(Data under study Opens)

(** * Analysis-Agent: chunker, tool registry, ReAct orchestrator, vector store

    A shallow embedding of the Python sources
      - [src/ingestion/chunker.py]   (module [Chunking])
      - [src/tools/base.py]          (modules [Tool] and [ToolRegistry])
      - [src/tools/calculator.py]    (module [CalculatorTool])
      - [src/agent/orchestrator.py]  (module [Agent])
      - [src/agent/simple_agent.py]  (module [SimpleAgent])
      - [src/index/vector_store.py]  (module [VectorStore])
      - [src/tools/retrieval.py]     (module [RetrievalTool])
      - [src/ingestion/loader.py]    (module [Loader])
      - [src/interface/session.py]   (module [Session])
    followed by the properties of the specification that concern them and
    by further properties of the code.
    What these sources call outside the repository (the reasoning-service
    client, [json.loads], [eval], the ChromaDB collection, [str.lower],
    the clock, the formatting of floats) is a parameter of the functions
    that call it.

    Conventions.  A Python [str] is a list of Unicode code points, so that
    [len] is [length] and the whitespace class of [str.strip] and of the
    regular expression [\s] is a predicate on code points.  Python integers
    are [Z], and a Python [float] is a binary64 number, with the arithmetic
    and the comparisons of the format.  A call that may raise returns a
    [result], or an [outcome] when it runs code that may raise anything. *)

From Stdlib Require Import ZArith Ascii String Lia Sorting.Sorted Floats.
From stdpp Require Import base decidable option list countable gmap.

Set Warnings "-register-all,-inexact-float".
Local Open Scope Z_scope.

(** ** Python strings *)

Module PyStr.

Abbreviation codepoint := N (only parsing).
Abbreviation pystr := (list N) (only parsing).

(** Decoding of a UTF-8 source literal into code points. *)
Fixpoint utf8_go (pending : nat) (acc : N) (bs : list N) : pystr :=
  match bs with
  | [] => []
  | b :: rest =>
      match pending with
      | O =>
          if (b <? 0x80)%N then b :: utf8_go 0 0%N rest
          else if (b <? 0xE0)%N then utf8_go 1 (N.land b 0x1F) rest
          else if (b <? 0xF0)%N then utf8_go 2 (N.land b 0x0F) rest
          else utf8_go 3 (N.land b 0x07) rest
      | S O => (acc * 64 + N.land b 0x3F)%N :: utf8_go 0 0%N rest
      | S p => utf8_go p (acc * 64 + N.land b 0x3F)%N rest
      end
  end.

Definition py (s : string) : pystr :=
  utf8_go 0 0%N (map N_of_ascii (list_ascii_of_string s)).

Definition len (s : pystr) : Z := Z.of_nat (length s).

(** [str.isspace] on one character, which is also the class [\s] of [re]
    for [str] patterns. *)
Definition isspace (c : codepoint) : bool :=
  ((0x09 <=? c) && (c <=? 0x0D) || (0x1C <=? c) && (c <=? 0x20)
   || (c =? 0x85) || (c =? 0xA0) || (c =? 0x1680)
   || (0x2000 <=? c) && (c <=? 0x200A)
   || (c =? 0x2028) || (c =? 0x2029) || (c =? 0x202F) || (c =? 0x205F)
   || (c =? 0x3000))%N.

Fixpoint lstrip (s : pystr) : pystr :=
  match s with
  | c :: rest => if isspace c then lstrip rest else s
  | [] => []
  end.

Definition rstrip (s : pystr) : pystr := rev (lstrip (rev s)).

(** [s.strip()] *)
Definition strip (s : pystr) : pystr := rstrip (lstrip s).

(** [s.rstrip(ch)] for a one-character argument. *)
Fixpoint lstrip_char (ch : codepoint) (s : pystr) : pystr :=
  match s with
  | c :: rest => if (c =? ch)%N then lstrip_char ch rest else s
  | [] => []
  end.

Definition rstrip_char (ch : codepoint) (s : pystr) : pystr :=
  rev (lstrip_char ch (rev s)).

(** [sep.join(parts)] *)
Fixpoint join (sep : pystr) (parts : list pystr) : pystr :=
  match parts with
  | [] => []
  | [p] => p
  | p :: rest => p ++ sep ++ join sep rest
  end.

Definition LF : codepoint := 0x0A%N.

(** [s.split('\n\n')]: the pieces between the non-overlapping occurrences
    of two line feeds, scanned from the left; [cur] is the piece being
    read. *)
Fixpoint split_blank_lines (cur : pystr) (s : pystr) : list pystr :=
  match s with
  | [] => [cur]
  | c :: rest =>
      match rest with
      | d :: rest' =>
          if (c =? LF)%N && (d =? LF)%N
          then cur :: split_blank_lines [] rest'
          else split_blank_lines (cur ++ [c]) rest
      | [] => split_blank_lines (cur ++ [c]) rest
      end
  end.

(Data under study Closes)

The task -
Reproduce, word for word and in full, only the lines above that start at the line with "client, [json.loads], [eval], the" and run through the line with "(** ** Python strings *)", both ends included.

Reply -
    client, [json.loads], [eval], the ChromaDB collection, [str.lower],
    the clock, the formatting of floats) is a parameter of the functions
    that call it.

    Conventions.  A Python [str] is a list of Unicode code points, so that
    [len] is [length] and the whitespace class of [str.strip] and of the
    regular expression [\s] is a predicate on code points.  Python integers
    are [Z], and a Python [float] is a binary64 number, with the arithmetic
    and the comparisons of the format.  A call that may raise returns a
    [result], or an [outcome] when it runs code that may raise anything. *)

From Stdlib Require Import ZArith Ascii String Lia Sorting.Sorted Floats.
From stdpp Require Import base decidable option list countable gmap.

Set Warnings "-register-all,-inexact-float".
Local Open Scope Z_scope.

(** ** Python strings *)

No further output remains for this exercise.